=== Begin Enclosure ===

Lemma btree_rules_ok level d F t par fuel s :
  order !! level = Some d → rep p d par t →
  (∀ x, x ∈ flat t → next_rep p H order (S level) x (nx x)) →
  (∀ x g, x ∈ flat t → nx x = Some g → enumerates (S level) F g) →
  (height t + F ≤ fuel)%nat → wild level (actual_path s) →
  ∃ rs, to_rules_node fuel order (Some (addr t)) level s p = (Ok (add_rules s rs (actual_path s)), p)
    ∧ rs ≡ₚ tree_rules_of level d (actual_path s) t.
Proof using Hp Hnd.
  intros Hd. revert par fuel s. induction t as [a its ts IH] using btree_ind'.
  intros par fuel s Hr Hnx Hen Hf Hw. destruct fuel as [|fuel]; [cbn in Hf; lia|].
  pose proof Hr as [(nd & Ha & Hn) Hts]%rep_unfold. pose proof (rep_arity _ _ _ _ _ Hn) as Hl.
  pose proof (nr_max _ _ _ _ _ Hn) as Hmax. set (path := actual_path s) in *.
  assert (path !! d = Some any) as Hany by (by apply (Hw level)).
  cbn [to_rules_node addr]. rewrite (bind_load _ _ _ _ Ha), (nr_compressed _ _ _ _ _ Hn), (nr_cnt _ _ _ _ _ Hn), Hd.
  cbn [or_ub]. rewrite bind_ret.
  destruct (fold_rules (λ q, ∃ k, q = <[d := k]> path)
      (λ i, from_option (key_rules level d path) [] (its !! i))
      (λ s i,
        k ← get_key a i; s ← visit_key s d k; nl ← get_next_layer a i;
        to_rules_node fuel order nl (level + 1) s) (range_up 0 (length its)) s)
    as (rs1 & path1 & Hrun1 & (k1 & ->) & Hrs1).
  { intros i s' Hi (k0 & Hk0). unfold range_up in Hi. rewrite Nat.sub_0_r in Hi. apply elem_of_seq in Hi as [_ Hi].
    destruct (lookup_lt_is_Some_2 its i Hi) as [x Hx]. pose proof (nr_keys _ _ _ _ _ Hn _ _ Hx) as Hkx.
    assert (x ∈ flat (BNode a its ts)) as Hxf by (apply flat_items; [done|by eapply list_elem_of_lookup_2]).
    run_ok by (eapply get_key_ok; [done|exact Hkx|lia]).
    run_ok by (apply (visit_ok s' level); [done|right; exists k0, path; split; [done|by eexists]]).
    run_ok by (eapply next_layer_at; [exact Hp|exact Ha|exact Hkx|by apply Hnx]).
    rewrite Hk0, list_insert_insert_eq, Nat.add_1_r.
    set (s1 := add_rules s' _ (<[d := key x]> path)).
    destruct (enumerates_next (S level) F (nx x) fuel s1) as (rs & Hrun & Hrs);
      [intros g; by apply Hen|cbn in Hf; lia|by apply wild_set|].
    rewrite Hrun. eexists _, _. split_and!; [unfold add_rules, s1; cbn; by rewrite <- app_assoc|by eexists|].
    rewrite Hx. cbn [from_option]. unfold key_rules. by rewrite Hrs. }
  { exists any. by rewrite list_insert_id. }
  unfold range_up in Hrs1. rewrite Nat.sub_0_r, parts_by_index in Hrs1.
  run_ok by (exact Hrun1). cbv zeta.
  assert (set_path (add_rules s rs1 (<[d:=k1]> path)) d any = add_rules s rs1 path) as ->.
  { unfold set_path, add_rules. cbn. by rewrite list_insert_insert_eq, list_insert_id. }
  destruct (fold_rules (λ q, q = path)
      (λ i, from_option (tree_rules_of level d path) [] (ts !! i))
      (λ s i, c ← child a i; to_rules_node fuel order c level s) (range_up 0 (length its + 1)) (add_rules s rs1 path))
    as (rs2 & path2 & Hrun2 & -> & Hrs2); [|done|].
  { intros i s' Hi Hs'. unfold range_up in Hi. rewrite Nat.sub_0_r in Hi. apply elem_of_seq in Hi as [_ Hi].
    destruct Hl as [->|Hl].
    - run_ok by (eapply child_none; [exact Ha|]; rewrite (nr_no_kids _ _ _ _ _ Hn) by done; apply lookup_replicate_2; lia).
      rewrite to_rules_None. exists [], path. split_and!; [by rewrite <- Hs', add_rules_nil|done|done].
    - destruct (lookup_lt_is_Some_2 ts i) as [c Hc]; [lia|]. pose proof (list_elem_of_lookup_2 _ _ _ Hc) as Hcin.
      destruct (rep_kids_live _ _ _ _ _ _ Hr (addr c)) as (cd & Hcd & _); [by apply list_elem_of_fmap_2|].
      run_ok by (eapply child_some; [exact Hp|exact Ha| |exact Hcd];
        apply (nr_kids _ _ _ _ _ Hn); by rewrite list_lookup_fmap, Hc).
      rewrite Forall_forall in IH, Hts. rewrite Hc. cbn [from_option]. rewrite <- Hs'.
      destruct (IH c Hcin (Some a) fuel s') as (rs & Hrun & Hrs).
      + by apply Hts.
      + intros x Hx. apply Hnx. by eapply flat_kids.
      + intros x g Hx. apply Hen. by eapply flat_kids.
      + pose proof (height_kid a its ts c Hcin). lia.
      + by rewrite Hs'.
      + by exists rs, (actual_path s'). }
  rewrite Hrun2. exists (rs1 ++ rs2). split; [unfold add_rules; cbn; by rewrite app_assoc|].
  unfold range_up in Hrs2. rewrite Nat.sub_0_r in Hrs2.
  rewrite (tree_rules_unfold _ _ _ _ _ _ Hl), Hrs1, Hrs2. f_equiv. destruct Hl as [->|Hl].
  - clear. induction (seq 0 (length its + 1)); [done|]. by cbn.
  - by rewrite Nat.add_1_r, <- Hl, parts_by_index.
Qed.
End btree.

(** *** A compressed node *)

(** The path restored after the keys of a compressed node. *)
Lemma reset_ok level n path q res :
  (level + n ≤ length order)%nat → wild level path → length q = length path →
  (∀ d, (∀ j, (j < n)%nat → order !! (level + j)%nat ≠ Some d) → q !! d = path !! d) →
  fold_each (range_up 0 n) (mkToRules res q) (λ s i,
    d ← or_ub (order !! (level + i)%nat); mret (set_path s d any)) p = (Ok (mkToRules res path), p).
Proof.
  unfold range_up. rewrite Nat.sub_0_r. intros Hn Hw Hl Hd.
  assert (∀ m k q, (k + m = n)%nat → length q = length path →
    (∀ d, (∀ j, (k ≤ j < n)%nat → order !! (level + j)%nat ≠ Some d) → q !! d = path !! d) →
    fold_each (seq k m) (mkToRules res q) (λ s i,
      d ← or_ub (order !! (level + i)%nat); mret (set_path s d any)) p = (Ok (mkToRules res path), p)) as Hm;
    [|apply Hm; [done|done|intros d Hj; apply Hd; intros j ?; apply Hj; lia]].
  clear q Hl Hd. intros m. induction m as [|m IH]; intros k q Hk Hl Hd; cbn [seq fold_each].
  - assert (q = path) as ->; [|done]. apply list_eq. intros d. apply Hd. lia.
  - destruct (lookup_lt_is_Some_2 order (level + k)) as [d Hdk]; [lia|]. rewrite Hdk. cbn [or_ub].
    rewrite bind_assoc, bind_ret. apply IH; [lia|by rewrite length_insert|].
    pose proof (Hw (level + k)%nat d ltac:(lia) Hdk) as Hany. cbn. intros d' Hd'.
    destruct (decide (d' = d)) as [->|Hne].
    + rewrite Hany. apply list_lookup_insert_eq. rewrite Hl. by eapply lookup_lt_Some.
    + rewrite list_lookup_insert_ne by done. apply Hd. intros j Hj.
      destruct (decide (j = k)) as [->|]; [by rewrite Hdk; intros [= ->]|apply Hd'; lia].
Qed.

=== End Enclosure ===
=== Begin Enclosure ===

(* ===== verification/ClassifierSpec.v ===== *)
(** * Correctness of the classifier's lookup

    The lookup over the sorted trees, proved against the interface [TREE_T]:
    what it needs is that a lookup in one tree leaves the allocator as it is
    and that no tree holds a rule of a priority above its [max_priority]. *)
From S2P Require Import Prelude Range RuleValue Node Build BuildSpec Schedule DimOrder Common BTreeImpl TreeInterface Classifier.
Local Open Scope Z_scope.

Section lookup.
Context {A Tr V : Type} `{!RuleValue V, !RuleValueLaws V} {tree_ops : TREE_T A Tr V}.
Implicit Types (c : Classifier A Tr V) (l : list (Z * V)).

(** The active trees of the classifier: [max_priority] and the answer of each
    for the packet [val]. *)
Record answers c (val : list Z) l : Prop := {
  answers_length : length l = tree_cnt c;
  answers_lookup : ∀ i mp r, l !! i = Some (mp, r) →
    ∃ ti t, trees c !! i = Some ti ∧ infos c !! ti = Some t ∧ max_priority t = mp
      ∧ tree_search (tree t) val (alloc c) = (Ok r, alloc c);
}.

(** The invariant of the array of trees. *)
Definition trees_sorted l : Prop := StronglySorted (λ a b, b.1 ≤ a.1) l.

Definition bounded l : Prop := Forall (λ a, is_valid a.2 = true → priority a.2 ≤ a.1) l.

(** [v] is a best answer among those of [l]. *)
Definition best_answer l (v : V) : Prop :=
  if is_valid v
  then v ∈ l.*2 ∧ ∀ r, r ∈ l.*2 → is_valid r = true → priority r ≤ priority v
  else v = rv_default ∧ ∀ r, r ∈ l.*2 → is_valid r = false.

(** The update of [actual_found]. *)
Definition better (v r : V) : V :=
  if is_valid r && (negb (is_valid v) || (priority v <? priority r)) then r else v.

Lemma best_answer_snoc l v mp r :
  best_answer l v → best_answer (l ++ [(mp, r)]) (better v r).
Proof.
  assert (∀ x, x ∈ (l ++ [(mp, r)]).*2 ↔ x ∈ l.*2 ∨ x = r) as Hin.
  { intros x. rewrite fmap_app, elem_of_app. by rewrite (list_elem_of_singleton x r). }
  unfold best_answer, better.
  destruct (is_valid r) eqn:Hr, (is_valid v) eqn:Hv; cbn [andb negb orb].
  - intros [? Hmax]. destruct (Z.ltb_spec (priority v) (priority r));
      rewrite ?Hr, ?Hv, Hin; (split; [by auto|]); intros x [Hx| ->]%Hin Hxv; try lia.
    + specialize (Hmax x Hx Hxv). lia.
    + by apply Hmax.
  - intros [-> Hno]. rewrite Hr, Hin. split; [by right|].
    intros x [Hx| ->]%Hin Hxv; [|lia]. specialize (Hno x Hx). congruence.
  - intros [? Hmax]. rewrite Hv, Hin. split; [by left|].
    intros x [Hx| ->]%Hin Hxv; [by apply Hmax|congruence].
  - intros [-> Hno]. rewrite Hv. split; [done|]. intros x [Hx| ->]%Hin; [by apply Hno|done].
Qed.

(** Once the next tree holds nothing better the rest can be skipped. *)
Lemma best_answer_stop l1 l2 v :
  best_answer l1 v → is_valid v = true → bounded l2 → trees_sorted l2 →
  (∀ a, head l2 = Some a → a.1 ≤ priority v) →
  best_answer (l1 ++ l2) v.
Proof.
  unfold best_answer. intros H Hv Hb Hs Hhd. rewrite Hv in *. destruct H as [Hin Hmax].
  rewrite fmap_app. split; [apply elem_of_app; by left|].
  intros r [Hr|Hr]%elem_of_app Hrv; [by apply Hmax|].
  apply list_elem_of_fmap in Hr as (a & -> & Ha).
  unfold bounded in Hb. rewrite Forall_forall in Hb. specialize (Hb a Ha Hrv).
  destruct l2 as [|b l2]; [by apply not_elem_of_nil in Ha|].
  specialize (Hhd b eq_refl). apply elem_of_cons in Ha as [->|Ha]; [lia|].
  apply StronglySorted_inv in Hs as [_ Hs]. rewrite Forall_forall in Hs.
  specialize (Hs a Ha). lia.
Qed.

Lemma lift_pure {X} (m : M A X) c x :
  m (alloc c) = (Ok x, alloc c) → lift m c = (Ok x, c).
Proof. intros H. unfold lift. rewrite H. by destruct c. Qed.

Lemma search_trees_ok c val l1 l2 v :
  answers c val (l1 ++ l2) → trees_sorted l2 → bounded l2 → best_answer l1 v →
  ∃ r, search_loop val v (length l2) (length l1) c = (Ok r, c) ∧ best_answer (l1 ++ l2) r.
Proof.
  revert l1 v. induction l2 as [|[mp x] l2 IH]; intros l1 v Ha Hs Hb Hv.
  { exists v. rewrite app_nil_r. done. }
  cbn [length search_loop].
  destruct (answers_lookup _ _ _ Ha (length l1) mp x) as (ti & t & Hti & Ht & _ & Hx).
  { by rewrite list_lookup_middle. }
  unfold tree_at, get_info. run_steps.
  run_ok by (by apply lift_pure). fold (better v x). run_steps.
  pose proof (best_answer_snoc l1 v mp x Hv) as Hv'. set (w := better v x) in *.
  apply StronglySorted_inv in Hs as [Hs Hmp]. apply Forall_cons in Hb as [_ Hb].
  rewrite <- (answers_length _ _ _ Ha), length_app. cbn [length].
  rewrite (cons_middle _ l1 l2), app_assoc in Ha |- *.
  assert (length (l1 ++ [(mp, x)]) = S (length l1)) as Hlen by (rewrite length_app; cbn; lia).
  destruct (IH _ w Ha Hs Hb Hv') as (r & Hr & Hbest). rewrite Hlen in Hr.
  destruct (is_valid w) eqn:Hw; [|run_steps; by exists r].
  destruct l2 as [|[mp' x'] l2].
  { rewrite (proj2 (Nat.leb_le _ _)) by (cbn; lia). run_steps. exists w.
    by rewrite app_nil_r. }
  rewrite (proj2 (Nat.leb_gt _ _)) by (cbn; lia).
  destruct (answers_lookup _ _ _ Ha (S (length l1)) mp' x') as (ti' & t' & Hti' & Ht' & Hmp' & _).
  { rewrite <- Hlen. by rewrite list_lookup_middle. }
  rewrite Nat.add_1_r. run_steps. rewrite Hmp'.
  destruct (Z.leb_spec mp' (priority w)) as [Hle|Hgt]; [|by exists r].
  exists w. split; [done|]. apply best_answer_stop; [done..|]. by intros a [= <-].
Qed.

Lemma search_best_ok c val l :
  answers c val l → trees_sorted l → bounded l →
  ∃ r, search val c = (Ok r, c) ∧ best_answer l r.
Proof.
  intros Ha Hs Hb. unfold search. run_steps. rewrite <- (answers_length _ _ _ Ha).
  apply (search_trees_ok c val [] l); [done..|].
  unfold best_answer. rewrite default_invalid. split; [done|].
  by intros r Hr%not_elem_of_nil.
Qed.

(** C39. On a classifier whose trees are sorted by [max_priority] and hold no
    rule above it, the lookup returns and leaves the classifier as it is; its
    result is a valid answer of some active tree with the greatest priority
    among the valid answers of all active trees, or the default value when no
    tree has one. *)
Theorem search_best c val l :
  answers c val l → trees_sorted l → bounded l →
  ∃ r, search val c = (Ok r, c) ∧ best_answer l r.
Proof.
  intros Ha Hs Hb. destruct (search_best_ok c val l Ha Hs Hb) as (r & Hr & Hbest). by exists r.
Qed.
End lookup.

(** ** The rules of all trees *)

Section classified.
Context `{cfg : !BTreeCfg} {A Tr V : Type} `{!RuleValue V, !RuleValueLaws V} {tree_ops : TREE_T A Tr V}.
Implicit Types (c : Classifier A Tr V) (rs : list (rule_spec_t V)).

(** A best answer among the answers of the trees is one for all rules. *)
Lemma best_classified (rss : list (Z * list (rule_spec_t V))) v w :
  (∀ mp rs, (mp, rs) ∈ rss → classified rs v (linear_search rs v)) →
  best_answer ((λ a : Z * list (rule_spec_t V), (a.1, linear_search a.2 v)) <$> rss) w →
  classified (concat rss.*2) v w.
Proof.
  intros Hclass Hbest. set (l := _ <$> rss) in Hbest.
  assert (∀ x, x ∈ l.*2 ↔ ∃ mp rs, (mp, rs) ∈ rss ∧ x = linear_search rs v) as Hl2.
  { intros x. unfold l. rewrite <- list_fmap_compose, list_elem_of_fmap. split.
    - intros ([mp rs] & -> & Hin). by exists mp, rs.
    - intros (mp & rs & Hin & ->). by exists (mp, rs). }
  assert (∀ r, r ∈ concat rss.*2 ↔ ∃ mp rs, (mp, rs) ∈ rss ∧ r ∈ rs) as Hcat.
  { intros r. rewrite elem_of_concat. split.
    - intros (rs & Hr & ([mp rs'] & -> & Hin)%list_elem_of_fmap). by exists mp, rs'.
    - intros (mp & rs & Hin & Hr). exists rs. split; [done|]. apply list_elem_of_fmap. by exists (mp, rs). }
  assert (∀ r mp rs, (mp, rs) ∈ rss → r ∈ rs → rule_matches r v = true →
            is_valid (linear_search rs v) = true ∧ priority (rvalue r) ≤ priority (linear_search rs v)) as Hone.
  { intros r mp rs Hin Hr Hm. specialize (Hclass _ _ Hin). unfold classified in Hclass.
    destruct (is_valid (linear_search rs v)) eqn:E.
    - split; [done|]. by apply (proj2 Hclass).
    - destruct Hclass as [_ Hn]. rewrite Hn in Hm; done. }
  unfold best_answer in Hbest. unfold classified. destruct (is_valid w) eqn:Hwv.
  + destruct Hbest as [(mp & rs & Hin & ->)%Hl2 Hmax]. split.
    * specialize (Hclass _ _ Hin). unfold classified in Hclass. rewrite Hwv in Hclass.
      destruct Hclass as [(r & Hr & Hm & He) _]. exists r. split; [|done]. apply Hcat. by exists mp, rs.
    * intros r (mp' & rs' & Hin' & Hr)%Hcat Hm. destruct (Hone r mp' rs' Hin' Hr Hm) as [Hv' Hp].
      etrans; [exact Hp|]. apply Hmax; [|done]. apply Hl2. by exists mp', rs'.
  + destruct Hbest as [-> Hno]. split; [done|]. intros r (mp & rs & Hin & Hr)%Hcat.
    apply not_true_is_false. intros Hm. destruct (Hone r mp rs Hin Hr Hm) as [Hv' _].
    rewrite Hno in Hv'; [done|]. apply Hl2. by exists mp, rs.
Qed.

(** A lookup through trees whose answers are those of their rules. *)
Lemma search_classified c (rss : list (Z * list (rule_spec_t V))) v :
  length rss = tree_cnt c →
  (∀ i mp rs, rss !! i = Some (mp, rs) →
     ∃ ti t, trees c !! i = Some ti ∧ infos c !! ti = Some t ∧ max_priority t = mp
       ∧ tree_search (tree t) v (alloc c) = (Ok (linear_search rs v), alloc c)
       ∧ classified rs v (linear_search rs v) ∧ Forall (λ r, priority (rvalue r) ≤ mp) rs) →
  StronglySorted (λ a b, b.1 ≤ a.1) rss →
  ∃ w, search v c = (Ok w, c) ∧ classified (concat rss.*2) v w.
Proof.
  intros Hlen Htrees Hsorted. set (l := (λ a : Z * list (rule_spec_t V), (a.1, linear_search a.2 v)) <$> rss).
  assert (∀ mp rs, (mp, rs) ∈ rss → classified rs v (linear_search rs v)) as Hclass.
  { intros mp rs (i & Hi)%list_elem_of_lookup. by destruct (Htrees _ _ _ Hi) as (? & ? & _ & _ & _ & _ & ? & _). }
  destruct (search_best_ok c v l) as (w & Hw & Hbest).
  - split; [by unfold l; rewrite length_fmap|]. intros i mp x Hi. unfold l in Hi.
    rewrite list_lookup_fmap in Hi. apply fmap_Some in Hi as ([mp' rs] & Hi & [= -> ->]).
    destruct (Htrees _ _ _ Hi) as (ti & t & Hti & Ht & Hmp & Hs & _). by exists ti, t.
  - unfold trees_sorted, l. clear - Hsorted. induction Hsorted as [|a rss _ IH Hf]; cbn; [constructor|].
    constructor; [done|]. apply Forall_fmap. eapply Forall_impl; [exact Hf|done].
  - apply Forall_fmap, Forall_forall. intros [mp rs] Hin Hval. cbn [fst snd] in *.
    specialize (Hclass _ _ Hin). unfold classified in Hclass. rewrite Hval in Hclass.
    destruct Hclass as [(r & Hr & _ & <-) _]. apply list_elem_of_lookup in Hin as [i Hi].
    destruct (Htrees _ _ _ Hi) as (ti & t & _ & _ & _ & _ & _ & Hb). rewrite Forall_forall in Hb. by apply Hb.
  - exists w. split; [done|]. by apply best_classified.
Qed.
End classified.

=== End Enclosure ===

About this exercise: Going back over the entries above, copy word for word every line from the one that has "rewrite elem_of_concat. split." on through the one that has "- destruct Hclass".

Solved problem:
  { intros r. rewrite elem_of_concat. split.
    - intros (rs & Hr & ([mp rs'] & -> & Hin)%list_elem_of_fmap). by exists mp, rs'.
    - intros (mp & rs & Hin & Hr). exists rs. split; [done|]. apply list_elem_of_fmap. by exists (mp, rs). }
  assert (∀ r mp rs, (mp, rs) ∈ rss → r ∈ rs → rule_matches r v = true →
            is_valid (linear_search rs v) = true ∧ priority (rvalue r) ≤ priority (linear_search rs v)) as Hone.
  { intros r mp rs Hin Hr Hm. specialize (Hclass _ _ Hin). unfold classified in Hclass.
    destruct (is_valid (linear_search rs v)) eqn:E.
    - split; [done|]. by apply (proj2 Hclass).
    - destruct Hclass as [_ Hn]. rewrite Hn in Hm; done. }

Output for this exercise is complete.